— Data provided —
(** What is in that queue *)
Lemma joiner_queue_contents kem_output removed q : joiner_queue kem_output removed q ->
  add_proposals q = [] /\ update_proposals q = [] /\ psk_proposals q = [] /\ first_external_init q = Some kem_output /\
  (NoDup (removed_leaves q) -> removed_leaves q = option_list removed) /\
  forall g, leftmost_free_index g (map proposal (queued_proposals q)) = leftmost_free_index g (joins_with kem_output removed).
Proof.
  intros Hq. pose proof Hq as [Hok _ Hp].
  assert (Hcase : forall p, p ∈ joins_with kem_output removed <-> p = ExternalInit kem_output \/ exists r, removed = Some r /\ p = Remove r).
  { intros p. unfold joins_with. rewrite elem_of_cons. destruct removed as [r|].
    - rewrite list_elem_of_singleton. naive_solver.
    - rewrite elem_of_nil. naive_solver. }
  assert (Hrm : forall r, r ∈ removed_leaves q <-> removed = Some r).
  { intros r. rewrite elem_of_removed. split.
    - intros (p & Hin & E). assert (Hj : Remove r ∈ joins_with kem_output removed) by (rewrite <- E; by apply Hp, (list_elem_of_fmap_2 proposal)).
      apply Hcase in Hj as [|(r' & -> & [= ->])]; done.
    - intros ->. assert (Hj : Remove r ∈ map proposal (queued_proposals q)) by (apply Hp, Hcase; right; by exists r).
      apply list_elem_of_fmap in Hj as (p & E & Hin). by exists p. }
  split_and!.
  - apply (joiner_queue_none _ kem_output removed q Hq). intros p [->|(r & _ & ->)]%Hcase; done.
  - apply (joiner_queue_none _ kem_output removed q Hq). intros p [->|(r & _ & ->)]%Hcase; done.
  - apply (joiner_queue_none _ kem_output removed q Hq). intros p [->|(r & _ & ->)]%Hcase; done.
  - unfold first_external_init. destruct (filtered_by_type q PtExternalInit) as [|p l] eqn:E.
    + exfalso. assert (Hj : ExternalInit kem_output ∈ map proposal (queued_proposals q)) by (apply Hp, Hcase; by left).
      apply list_elem_of_fmap in Hj as (p & Ep & Hin). assert (Hf : p ∈ filtered_by_type q PtExternalInit) by (apply elem_of_filtered; rewrite <- Ep; done).
      rewrite E in Hf. by apply not_elem_of_nil in Hf.
    + assert (Hf : p ∈ filtered_by_type q PtExternalInit) by (rewrite E; by left). apply elem_of_filtered in Hf as [Hin Ht].
      assert (Hj : proposal p ∈ joins_with kem_output removed) by (by apply Hp, (list_elem_of_fmap_2 proposal)).
      apply Hcase in Hj as [->|(r & _ & Er)]; [done|]. by rewrite Er in Ht.
  - intros Hnd. destruct removed as [r|]; cbn [option_list].
    + apply singleton_of; [done|]. intros r'. rewrite Hrm. naive_solver.
    + destruct (removed_leaves q) as [|r l]; [done|]. assert (Hr : None = Some r) by (apply Hrm; by left). done.
  - intros g. unfold leftmost_free_index. assert (Ef : forall l, (forall p, p ∈ l <-> p ∈ joins_with kem_output removed) ->
      List.find (fun p => is_type p PtRemove) l = Remove <$> removed).
    { intros l Hl. destruct (List.find _ l) as [p|] eqn:E.
      - apply find_some in E as [Hin Ht]. apply list_elem_of_In, Hl, Hcase in Hin as [->|(r & -> & ->)]; done.
      - destruct removed as [r|]; [|done]. exfalso. assert (Hin : Remove r ∈ l) by (apply Hl, Hcase; right; by exists r).
        apply list_elem_of_In in Hin. by apply (find_none _ _ E) in Hin. }
    by rewrite (Ef _ Hp), (Ef (joins_with kem_output removed)).
Qed.

End JoinerProposals.

(** ** Agreement with the members *)

Section ExternalAgreement.
Context `{!JoinEncoding} `{!InboundBodies} `{!FramingEncoding} `{!ContextEncoding} `{!OpenMlsCrypto} `{!KdfLaws} `{!ExtractLaws} `{!AeadProvider} `{!SignatureProvider}.
Context `{!ProposalHashing} `{!TreeHashing} `{!HashLaws} `{!TranscriptEncoding} `{!OpenMlsHpke} `{!HpkeLaws} `{!HpkeExport} `{!ExportLaws} `{!PskEncoding}.
Context `{!Serde Psk} `{!Serde PskBundle}.

Lemma external_secrets_ok g st commit_secret context joiner welcome_secret secrets : let c := MlsGroup_ciphersuite g in
  external_secrets g st commit_secret [] context = Ok (joiner, welcome_secret, secrets) ->
  secrets = epoch_of c (epoch_secret_of c (joiner_of c (default (Secret_zero c) commit_secret) (ge_init_secret (group_epoch_secrets g)) context) (Secret_zero c) context).
Proof.
  intros c. unfold external_secrets. fold c. rewrite JoinerSecret_new_ok. cbn [map_err mbind outcome_bind].
  change (load_psks (resumption_psk_store g) [] st).1 with (Ok (E := PskError) (@nil (PreSharedKeyId * Secret))). cbn [map_err mbind outcome_bind].
  change (PskSecret_new c []) with (Ok (E := PskError) (Secret_zero c)). cbn [map_err mbind outcome_bind]. rewrite KeySchedule_init_ok. cbn [map_err mbind outcome_bind].
  rewrite welcome_fresh. cbn [map_err mbind outcome_bind]. rewrite add_context_fresh. cbn [map_err mbind outcome_bind]. rewrite epoch_secrets_of. by intros [= _ _ <-].
Qed.

(** A member derives the same from the encapsulated init secret. *)
Lemma derive_epoch_secrets_external g st v ge commit_secret context pk sk init kem_output : let c := MlsGroup_ciphersuite g in
  external_init_proposal_option v = Some kem_output -> presharedkeys v = [] -> derive_external_keypair c (ge_external_secret ge) = Ok (pk, sk) ->
  InitSecret_from_group_context (MlsGroup_context g) pk = Ok (init, kem_output) ->
  derive_epoch_secrets g st v ge commit_secret context = Ok (epoch_of c (epoch_secret_of c (joiner_of c commit_secret init context) (Secret_zero c) context)).
Proof.
  intros c Eext Epsk Ek Ei. unfold derive_epoch_secrets. fold c. rewrite Eext, Ek. cbn [map_err mbind outcome_bind].
  assert (Er : InitSecret_from_kem_output c (MlsGroup_version g) sk kem_output = Ok init).
  { unfold InitSecret_from_group_context in Ei. ok_inv Ei. destruct x as [enc raw]. injection Ei as -> ->.
    unfold InitSecret_from_kem_output. by erewrite (export_agrees (hpke_config c) (ge_external_secret ge) pk sk); [|exact Ek|exact Hx]. }
  cbn [snd]. rewrite Er. cbn [map_err mbind outcome_bind]. rewrite JoinerSecret_new_ok. cbn [map_err mbind outcome_bind]. rewrite Epsk.
  change (load_psks (resumption_psk_store g) [] st).1 with (Ok (E := PskError) (@nil (PreSharedKeyId * Secret))). cbn [map_err mbind outcome_bind].
  change (PskSecret_new c []) with (Ok (E := PskError) (Secret_zero c)). cbn [map_err mbind outcome_bind]. rewrite KeySchedule_init_ok. cbn [map_err mbind outcome_bind].
  rewrite add_context_fresh. cbn [map_err mbind outcome_bind]. by rewrite epoch_secrets_of.
Qed.

(** The tree between the joiner's proposals and its path *)
Lemma external_applied g h kem_output removed q v d1 own : let c := PublicGroup_ciphersuite g in let s := TreeSync_empty_diff (treesync g) in
  group_ok g h -> tree_generated c s -> joiner_queue c kem_output removed q -> validate_remove_proposals g q = Ok tt -> (forall r, removed = Some r -> 0 <= r) ->
  apply_proposals q own (PublicGroup_empty_diff g) = (Ok v, d1) ->
  removed_leaves q = option_list removed /\ exclusion_list v = [] /\ presharedkeys v = [] /\ external_init_proposal_option v = Some kem_output /\
  (exists s1, d1 = set_pgd_diff s1 (PublicGroup_empty_diff g)) /\ original_tree (diff (pgd_diff d1)) = ts_tree (treesync g) /\
  (exists h1, ready c (pgd_diff d1) h1) /\ tree_generated c (pgd_diff d1) /\
  leftmost_free_index g (joins_with kem_output removed) = Ok (free_leaf_index (pgd_diff d1)) /\
  forall j, 0 <= j -> is_Some (leaf_at s j) -> j ∉ removed_leaves q -> leaf_at (pgd_diff d1) j = leaf_at s j /\
    forall key, key ∈ encryption_keys (pgd_diff d1) j -> key ∈ encryption_keys s j.
Proof.
  intros c s Hg Hgen Hq Hrem Hr0 Ea. destruct (joiner_queue_contents c _ _ _ Hq) as (Hadds & Hups & Hpsk & Hinit & Hremoved & _).
  assert (Hnd : NoDup (removed_leaves q) /\ forall r, r ∈ removed_leaves q -> is_Some (TreeSync_leaf (treesync g) r)).
  { unfold validate_remove_proposals in Hrem. ok_inv Hrem. apply check_removes_ok in Hrem as [Hnd Hl]. split; [done|]. intros r Hr. by apply Hl. }
  destruct Hnd as [Hnd Hl]. pose proof (Hremoved Hnd) as Er.
  assert (Hneg : forall r, r ∈ removed_leaves q -> 0 <= r) by (rewrite Er; intros r; destruct removed; [intros ->%list_elem_of_singleton; by apply Hr0|by intros ?%not_elem_of_nil]).
  destruct (applied_tree g h q v d1 own Hg Hgen Hups Hrem Hneg) as (_ & Epk & (s1 & Ed1) & Eo & (h1 & Hready & _) & Hgen1 & Einv & _ & Hmem); [|done|].
  { rewrite Hadds. by intros kp ?%not_elem_of_nil. }
  rewrite Hadds in Einv. apply map_eq_nil in Einv. rewrite Hpsk in Epk. destruct (apply_proposals_value _ _ _ _ _ Ea) as [_ Eext]. rewrite Hinit in Eext.
  destruct Hg as [(Hwf & Hok & _) _]. split; [done|]. split; [unfold exclusion_list; by rewrite Einv|]. split; [done|]. split; [done|].
  split; [by exists s1|]. split; [done|]. split; [by exists h1|]. split; [done|]. split.
  - assert (Hap : applicable s q).
    { split; [|intros r Hr|done].
      - intros p leaf Hp Ep. exfalso. assert (Hin : (leaf, sender p) ∈ update_proposals q) by (apply elem_of_updates; by exists p).
        rewrite Hups in Hin. by apply not_elem_of_nil in Hin.
      - split; [by apply Hneg|]. unfold s. rewrite (TreeSync_leaf_at _ h) by (done || by apply Hneg). by apply Hl. }
    pose proof (apply_proposals_spec q own (PublicGroup_empty_diff g) h Hok Hap) as Hspec. rewrite Ea in Hspec.
    destruct Hspec as (s1' & h1' & -> & _ & _ & Hpr & _). destruct (only_removed _ _ _ Hadds Hups _ Hpr) as [_ Hleaf].
    cbn [pgd_diff set_pgd_diff] in *. unfold leftmost_free_index, TreeSync_free_leaf_index. fold s.
    rewrite (freed_leaf s s1' h h1 removed); [|apply Hok|apply Hready|done|].
    + destruct removed as [r|]; reflexivity.
    + intros j Hj. rewrite Hleaf, Er by done. apply decide_ext. destruct removed as [r|].
      * change (j ∈ [r] <-> Some r = Some j). rewrite list_elem_of_singleton. naive_solver.
      * change (j ∈ [] <-> None = Some j). split; [by intros ?%not_elem_of_nil|done].
  - intros j Hj Hs Hn. destruct (Hmem j Hj Hs Hn) as (? & _ & ?). by split.
Qed.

— Instructions to follow —
Reproduce word for word the material above, starting with the line that has "List.find (fun p" and stopping after the line that has "Section ExternalAgreement.".

— Reply to the exercise —
      List.find (fun p => is_type p PtRemove) l = Remove <$> removed).
    { intros l Hl. destruct (List.find _ l) as [p|] eqn:E.
      - apply find_some in E as [Hin Ht]. apply list_elem_of_In, Hl, Hcase in Hin as [->|(r & -> & ->)]; done.
      - destruct removed as [r|]; [|done]. exfalso. assert (Hin : Remove r ∈ l) by (apply Hl, Hcase; right; by exists r).
        apply list_elem_of_In in Hin. by apply (find_none _ _ E) in Hin. }
    by rewrite (Ef _ Hp), (Ef (joins_with kem_output removed)).
Qed.

End JoinerProposals.

(** ** Agreement with the members *)

Section ExternalAgreement.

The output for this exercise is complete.